** Opening DATA PROVIDED block **

(* ===== verification/Prelude.v ===== *)
(** * TurboStream: a verification development

    TurboStream moves byte slices from writers to readers through a double
    buffer.  Writers append slice headers (pointer and size) to an active ring
    buffer.  When the ring is full, or a monitor finds it full or old enough,
    it is swapped for an empty one, numbered, and filed in a heap from which
    readers take the rings in the order of their numbers.  Around this core
    the repository has object pools for the data, a switch condition that can
    be updated at run time, a manager of blocked readers, an eviction queue,
    atomic wrappers, metrics collectors, a system monitor and log adapters.

    ** The parts and their files

    All paths are under [src/].  A Go record is a [Record] with the fields of
    the source, a method is a function of the same name that returns the new
    state, and a call that can panic returns a [result].

    - [Consts]: the enumerations of [const.go] and the errors of
      [errorx/errorx.go].
    - [Runtime]: what the program uses of Go: byte memory with raw addresses,
      slices, [sync.Pool], time, and ranging over a map while deleting.
    - [Float64]: binary64 arithmetic with error bounds, for the strategies.
    - [WaitGroup]: Go's [sync.WaitGroup] with its panics, for the monitor.
    - [Interfaces]: the classes [PendingQueue] (a priority queue of numbered
      buffers, with its laws) and [Registry] (what the program uses of the
      registries of the Prometheus client); [SwitchStrategy] is in its file,
      and [CounterLibrary], what the client's counters refuse, in [Prometheus].
    - [SmartBuffer]: the ring of [core/component/smart_buffer.go], every
      method as one call; the bounded FIFO queue it implements.
    - [SmartBufferConc]: [Push] and [Pop] one shared access at a time, for any
      number of goroutines and any schedule.
    - [MinHeap], [WrapHeap]: [core/min_heap.go] with the operations of
      [container/heap]; [WrapHeap] is the instance of [PendingQueue].
    - [SwitchStrategy]: [core/switch_strategy.go].
    - [SwitchConfig]: [config/config.go], as calls and as interleaved steps.
    - [Waiters]: [core/waiters.go], with the channels in a store.
    - [BufferQueue]: [core/queue.go] and [core/component/queue.go].
    - [MediumPool], [BigDataPool], [LifeCycle]: [pools/life_cycle.go].
    - [DataChunk]: [core/chunk.go].
    - [DoubleBuffer]: [core/double_buffer.go], every method, tick and started
      goroutine, over the two classes.
    - [DoubleBufferFlow]: its invariant.  [DoubleBufferDelivery] and
      [DoubleBufferZeroCopy]: what it delivers in the two read modes.
      [DoubleBufferEdges]: closing, sizes, sharing, missed wake-ups.
    - [DoubleBufferConc]: [Write], [switchChannel] and the monitor one shared
      access at a time, with both locks, for any number of writers;
      [DoubleBufferSafety]: what holds and what fails in these runs;
      [DoubleBufferView]: the double buffer as it is when the switch and the
      push under way are taken as done or not begun; [DoubleBufferTurns]: with
      it, delivery for writers that take turns; [DoubleBufferMemory]: no
      panics and no dangling chunks, for all of them; [DoubleBufferOnce]: no
      delivery twice; [DoubleBufferProgress]: how many accesses writers take;
      [DoubleBufferReaders]: [tryRead] one shared access at a time as well,
      for any number of readers among all of these;
      [DoubleBufferReadersSafety]: panics and chunks there;
      [DoubleBufferReadersOnce]: no delivery twice when the reads take turns;
      [DoubleBufferReadersFrame], [DoubleBufferReadersParts]: what only a
      reader touches, and a read in parts; [DoubleBufferReadersTurns]: with
      them, delivery when writers and readers take turns;
      [DoubleBufferRaces]: what reads that overlap do;
      [DoubleBufferClosing]: the same runs with calls of [Close], one
      statement at a time.
    - [AtomicX], [AtomicBool]: [utils/atomicx].
    - [AtomicGen]: [utils/atomicx/gen], the generator of these wrappers, over
      [TextTemplate], what it uses of Go's [text/template].
    - [Prometheus], [BatchCollector]: [core/metrics].
    - [Collectors], [DiskCollector], [Monitor], [Observers]: [metrics], with
      the theorems on the monitor in [MonitorBooks] (its counts, and when it
      panics), [MonitorRestart] (after a stop) and [MonitorRates] (the disk
      rates).
    - [Logging]: [utils/log].
    - [OpenSourceTimeout]: [metrics/opensource_timeout.go], over the class
      [Logger] of which the adapters of [Logging] are instances.

    This file has the machine integers, the [result] type with its notation
    [let*], slice indexing as Go evaluates it, and the lemmas, tactics and
    hints the components share.

    ** How the parts interact

    The double buffer owns rings, heap, pools, waiters and its copy of the
    configuration.  It refers to rings by number in a store ([objs]), because
    the active, passive, current, pooled and filed rings are shared objects.
    [Write] copies small data into a pooled slice, registers medium and large
    data with its pool, and pushes the header; [switchChannel] swaps the rings
    and starts a goroutine that numbers the old one, pushes it to the heap,
    reads its length and starts another that wakes waiters: these four are
    separate steps ([goroutine]).  [tryRead] drains the current ring, resets
    and pools it, and picks the next from the heap.

    ** What the theorems show

    - Delivery: small data (1 to 1023 bytes) written in safe-read mode is
      delivered complete, unchanged and in order; until [Close] every write of
      it is accepted; finitely many reads drain what was switched; in zero-copy
      mode data of 1 byte to 2 GiB is delivered in order.  The interleaving of operations is free, with two
      conditions: the goroutines of the switches take their numbers in the
      order they were started, which a counterexample shows to be needed, and
      a method of the double buffer is not interrupted except where it sleeps.
      The theorems are proved over the invariant [flow]: every ring has one
      owner, and the items on their way form one queue.
    - Interleavings inside [Write]: a call that runs alone is the one-step
      call; in every interleaving switches exclude each other, a lock is
      released by its holder, every ring keeps one owner and the locks do not
      deadlock.  Delivery holds there while one writer at a time is inside
      [Write] and no exchange of the rings meets a reference it holds: what is
      delivered is a prefix of what took effect, and as many calls returned
      nil.  It fails otherwise: a writer that keeps a reference to a ring
      across a switch loses its item or sees it overtaken, and one that meets
      a switch is refused.  But whatever the writers and the goroutines do,
      nothing panics, the chunks readers get are mapped memory, nothing is
      delivered twice, no refused write is delivered, and the accesses a call
      takes, waiting apart, are bounded.  With calls of [Close] among them,
      one call closes the buffer and it stays closed; but [Close] can panic
      when it meets a reader, and does nothing when it meets a switch.
    - Interleavings inside [tryRead]: a call that runs alone is the one-step
      call.  With any number of readers the only panic is a nil dereference;
      while no read begins during another there is none, nothing is delivered
      twice, and under the conditions above delivery is in order.  Reads that overlap can panic, deliver an item twice,
      end delivery for good, or make the active and the passive ring one.
    - The ring: it refines a bounded FIFO queue, sequentially and access by
      access for one writer and one reader; two writers, or a reset under a
      writer, lose items; indices that wrap around overwrite one.
    - The heap drains in sequence order and keeps its index fields.
    - Waiters: how many a notification wakes, and that nothing panics.
    - Strategies: when the default strategy switches, up to a rounding error.
    - Configuration: always valid; one consumer sees every update in the end,
      the second of two may not.
    - Queue and pools: the FIFO contract; what the cleanups remove and keep.
    - Metrics: what the batch collector passes on, what a report loses; what
      the registry of the collectors holds; the monitor's books and its
      restart, which collects nothing and can panic in the wait group; disk
      rates, divided by the time since the monitor's last collection ended,
      and partitions; what the observers show.
    - Wrappers: counters and booleans; the generator writes the file the
      repository has; equivalence of the two log adapters and the round trip
      of the levels.

    ** Fuel and bounds

    [Push] and [Pop] retry a compare-and-swap; in one-step calls it succeeds
    at once, and [SmartBufferConc] shows that ten accesses are enough for a
    call that runs alone; [DoubleBufferConc] that 45 are enough for a [Write],
    [DoubleBufferReaders] that 35 are enough for a [tryRead], and
    [DoubleBufferProgress] bounds the retries in every interleaving.
    [drain_loop] of the double buffer and the loops of
    [container/heap] take as fuel the size of the heap or the index they start
    from, and the theorems
    show they end with [Ok].  Sequence numbers and counters keep their width
    ([int64], [int32]); theorems about runs bound the number of operations by
    [2 ^ 63] where a number must not wrap around, and a ring's capacity lies
    between 1 and [2 ^ 31 - 1].

    ** What is not modelled

    Memory is sequentially consistent, and the garbage collector is left out:
    a pointer kept as a number stays valid.  In the interleavings
    of [DoubleBufferConc] and [DoubleBufferReaders] a call of a pool or of the
    heap, and what a read does with the item it has popped, is one step; in
    those of the files that build on [DoubleBufferConc] alone a call of
    [tryRead] is one step.  Libraries are arguments, classes or
    traces of calls: the Prometheus client, the worker pool, the statistics
    libraries, zap and logrus; the text of [json.MarshalIndent] is an argument.
    [TextTemplate] refuses templates with other actions than the one of the
    repository has, and of [gofmt] only the layout it leaves open is used.
    Left out are files without behaviour of their own: the interface
    [ReadBuffer] of [core/types.go], which no type implements, the generated
    mocks of [core/mocks], and the empty files.  The
    methods [RegisterCallback] and [BatchRead] of the double buffer do
    nothing. *)
From stdpp Require Export base numbers option list list_numbers gmap strings relations.
From stdpp Require Export sorting.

** Closing DATA PROVIDED block **

WORK REQUIRED: Copy out every line in the records where the word "implements" is found.

THE ANSWER:
      method as one call; the bounded FIFO queue it implements.
    [ReadBuffer] of [core/types.go], which no type implements, the generated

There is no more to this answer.